Re: [ClusterLabs] Antw: Re: Antw: Re: Resources not monitored in SLES11 SP4 (1.1.12-f47ea56)

2018-06-28 Thread Ken Gaillot
On Thu, 2018-06-28 at 09:09 +0200, Ulrich Windl wrote:
> > > > Ken Gaillot  schrieb am 27.06.2018 um
> > > > 16:18 in Nachricht
> 
> <1530109097.6452.1.ca...@redhat.com>:
> > On Wed, 2018-06-27 at 07:41 +0200, Ulrich Windl wrote:
> > > > > > Ken Gaillot  schrieb am 26.06.2018 um
> > > > > > 18:22 in Nachricht
> > > 
> > > <1530030128.5202.5.ca...@redhat.com>:
> > > > On Tue, 2018-06-26 at 10:45 +0300, Vladislav Bogdanov wrote:
> > > > > 26.06.2018 09:14, Ulrich Windl wrote:
> > > > > > Hi!
> > > > > > 
> > > > > > We just observed some strange effect we cannot explain in
> > > > > > SLES
> > > > > > 11
> > > > > > SP4 (pacemaker 1.1.12-f47ea56):
> > > > > > We run about a dozen of Xen PVMs on a three-node cluster
> > > > > > (plus
> > > > > > some
> > > > > > infrastructure and monitoring stuff). It worked all well so
> > > > > > far,
> > > > > > and there was no significant change recently.
> > > > > > However when a colleague stopped on VM for maintenance via
> > > > > > cluster
> > > > > > command, the cluster did not notice when the PVM actually
> > > > > > was
> > > > > > running again (it had been started not using the cluster (a
> > > > > > bad
> > > > > > idea, I know)).
> > > > > 
> > > > > To be on a safe side in such cases you'd probably want to
> > > > > enable 
> > > > > additional monitor for a "Stopped" role. Default one covers
> > > > > only 
> > > > > "Started" role. The same thing as for multistate resources,
> > > > > where
> > > > > you 
> > > > > need several monitor ops, for "Started/Slave" and "Master"
> > > > > roles.
> > > > > But, this will increase a load.
> > > > > And, I believe cluster should reprobe a resource on all nodes
> > > > > once
> > > > > you 
> > > > > change target-role back to "Started".
> > > > 
> > > > Which raises the question, how did you stop the VM initially?
> > > 
> > > I thought "(...) stopped one VM for maintenance via cluster
> > > command"
> > > is obvious.

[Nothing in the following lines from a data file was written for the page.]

(* ===== verification/TlsHandoff.v ===== *)
(** What the kTLS handoff promises: how [enable_ktls] may leave the socket, the
    keys it installs, and its one-time log lines under concurrent workers. *)
From S2P Require Import Prelude StreamSocket TlsSession TlsInvariants TlsKtls TlsLaws TlsToy TlsWorker.
Local Open Scope Z_scope.

Section Handoff.
Context `{ML : MbedTLS} `{BD : Build} `{PS : PSA}.

(** C35: [enable_ktls] either leaves the socket as it was and the session on
    Mbed TLS, or attaches the kTLS layer and installs both directions in order; a
    failure after the layer is attached always marks the session for closing.
    It scrubs the traffic secrets on every path, and the read-ahead is on exactly
    when the kernel did not take over. *)
Theorem ktls_handoff_outcome stack c :
  ktls (ses c) = false -> ktls_failed (ses c) = false ->
  let r := fst (enable_ktls stack c) in
  let c' := snd (enable_ktls stack c) in
  (exists es, log (wire c') = log (wire c) ++ es
              /\ handoff (ses c) stack (sockopts es) r (ktls_failed (ses c')))
  /\ ktls (ses c') = r /\ readahead (ses c') = negb r /\ keys (ses c') = zero_keys.
Proof.
  intros Hk Hf. destruct (enable_ktls_spec stack c Hk Hf) as (es & F & H & W & S).
  split; [|by rewrite S]. exists es. split; [|exact H]. rewrite W. apply (kf_log _ _ _ _ _ F).
Qed.

(** [hkdf_expand_label] never writes outside its 26-byte [info] array, and
    what it derives from is the [HkdfLabel] of RFC 8446; a label too long for the
    array is refused. *)
Theorem hkdf_label_rfc8446 stack secret label out_len :
  length stack = INFO_SIZE ->
  hkdf_expand_label stack secret label out_len =
  if (length label <=? 16)%nat then
    let info := rfc8446_hkdf_label label out_len in
    if psa_kdf_setup && psa_kdf_input_secret secret && psa_kdf_input_info secret info
    then psa_kdf_output secret info out_len else None
  else None.
Proof. apply hkdf_expand_label_spec. Qed.

Lemma hkdf_expand_some stack secret label n out :
  length stack = INFO_SIZE -> hkdf_expand_label stack secret label n = Some out ->
  psa_kdf_output secret (rfc8446_hkdf_label label n) n = Some out.
Proof. intros Hs. rewrite hkdf_expand_label_spec by done. cbv zeta. by repeat case_match. Qed.

(** The [crypto_info] installed in the kernel has the kernel's layout for
    TLS 1.3 with AES-128-GCM: a 16-byte key, the 12-byte write IV split into a
    4-byte salt and an 8-byte IV, both derived under their own RFC 8446 label,
    and record sequence number 0. *)
Theorem crypto_info_layout {PL : PSALaws} stack secret ci :
  length stack = INFO_SIZE -> fill_crypto_info stack secret = Some ci ->
  psa_kdf_output secret (rfc8446_hkdf_label (bytes_of "key") 16) 16 = Some (ci_key ci)
  /\ psa_kdf_output secret (rfc8446_hkdf_label (bytes_of "iv") 12) 12 = Some (ci_salt ci ++ ci_iv ci)
  /\ length (ci_key ci) = 16%nat /\ length (ci_salt ci) = 4%nat /\ length (ci_iv ci) = 8%nat
  /\ ci_rec_seq ci = replicate 8 NUL
  /\ ci_version ci = TLS_1_3_VERSION /\ ci_cipher_type ci = TLS_CIPHER_AES_GCM_128.
Proof.
  intros Hs E. apply bind_Some in E as (key & Ek & E). apply bind_Some in E as (iv12 & Ei & E).
  apply hkdf_expand_some in Ek, Ei; [|done|done]. revert E.
  apply psa_output_len in Ek as Lk. apply psa_output_len in Ei as Li.
  intros [= <-]. cbn [ci_key ci_salt ci_iv ci_rec_seq ci_version ci_cipher_type].
  rewrite (take_ge key) by lia. rewrite (take_ge (drop 4 iv12)) by (rewrite length_drop; lia).
  rewrite take_drop, length_take, length_drop, Ei, Lk, Li. done.
Qed.
End Handoff.

(** However concurrent workers interleave inside [ktls_first], at most one
    call reports that it was first, and once all have returned exactly one has:
    each one-time line is logged once. *)
Theorem ktls_first_once n st :
  rtc claim_step (mkClaim false (replicate n AtLoad)) st ->
  (firsts (claimers st) <= 1)%nat
  /\ ((0 < n)%nat -> Forall (fun t => exists b, t = Returned b) (claimers st) ->
      firsts (claimers st) = 1%nat).
Proof.
  intros H. destruct (claim_inv_rtc _ _ H (claim_inv_init n)) as [Hn Hf].
  pose proof (claim_length _ _ H) as Hl. split.
  - rewrite Hn. destruct (flag_set st); lia.
  - intros Hpos Hr. rewrite Hn. destruct (flag_set st); [done|].
    destruct (claimers st) as [|t ts]; [cbn in Hl; lia|].
    specialize (Hf eq_refl). apply Forall_cons in Hf as [[-> | ->] _];
      apply Forall_cons in Hr as [[b Hb] _]; done.
Qed.

(** ** Witnesses *)

Definition demo_stack : list byte := replicate INFO_SIZE NUL.

Lemma ktls_handoff_outcome_witness :
  let r := fst (enable_ktls demo_stack demo_established) in
  let c' := snd (enable_ktls demo_stack demo_established) in
  r = true
  /\ (exists es, log (wire c') = log (wire demo_established) ++ es
                 /\ handoff (ses demo_established) demo_stack (sockopts es) r (ktls_failed (ses c')))
  /\ ktls (ses c') = r /\ readahead (ses c') = negb r /\ keys (ses c') = zero_keys.
Proof.
  split; [vm_compute; reflexivity|].
  apply (ktls_handoff_outcome demo_stack demo_established); vm_compute; reflexivity.
Defined.

Lemma hkdf_label_rfc8446_witness :
  hkdf_expand_label demo_stack [Byte.x07] (bytes_of "key") 16 = Some (replicate 16 Byte.x07).
Proof. rewrite (hkdf_label_rfc8446 demo_stack); vm_compute; reflexivity. Defined.

#[export] Instance ToyPSALaws : PSALaws.
Proof. intros secret info n out [= <-]. apply length_replicate. Qed.

Lemma crypto_info_layout_witness :
  exists ci, fill_crypto_info demo_stack [Byte.x07] = Some ci /\ length (ci_key ci) = 16%nat.
Proof.
  eexists. split; [vm_compute; reflexivity|].
  eapply (crypto_info_layout demo_stack [Byte.x07]); [reflexivity | vm_compute; reflexivity].
Defined.

(** Two workers: both load the clear flag, then both exchange it. *)
Lemma ktls_first_once_witness :
  exists st, firsts (claimers st) = 1%nat /\ (firsts (claimers st) <= 1)%nat.
Proof.
  exists (mkClaim true [Returned true; Returned false]). split; [reflexivity|].
  apply (ktls_first_once 2).
  eapply rtc_l; [apply (claim_load_clear _ _ 0); reflexivity|].
  eapply rtc_l; [apply (claim_load_clear _ _ 1); reflexivity|].
  eapply rtc_l; [apply (claim_exchange _ _ 0); reflexivity|].
  eapply rtc_l; [apply (claim_exchange _ _ 1); reflexivity|]. apply rtc_refl.
Defined.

It was something like "crm resource stop ...".
> > > 
> > > > 
> > > > If you stopped it by setting target-role to Stopped, likely the
> > > > cluster
> > > > still thinks it's stopped, and you need to set it to Started
> > > > again.
> > > > If
> > > > instead you set maintenance mode or unmanaged the resource,
> > > > then
> > > > stopped the VM manually, then most likely it's still in that
> > > > mode
> > > > and
> > > > needs to be taken out of it.
> > > 
> > > The point was when the command to start the resource was given,
> > > the
> > > cluster had completely ignored the fact that it was running
> > > already
> > > and started to start the VM on a second node (which may be
> > > desastrous). But that's leading away from the main question...
> > 
> > Ah, this is expected behavior when you start a resource manually,
> > and
> > there are no monitors with target-role=Stopped. If the node where
> > you
> > manually started the VM isn't the same node the cluster happens to
> > choose, then you can get multiple active instances.
> > 
> > By default, the cluster assumes that where a probe found a resource
> > to
> > be not running, that resource will stay not running unless started
> > by
> > the cluster. (It will re-probe if the node goes away and comes
> > back.)
> 
> But didn't this behavior change? I tohought it was different maybe a
> year ago or so.

Not that I know of. We have fixed some issues around probes, especially
around probing Pacemaker Remote connections and the resources running
on those nodes, and around ordering of various actions with probes.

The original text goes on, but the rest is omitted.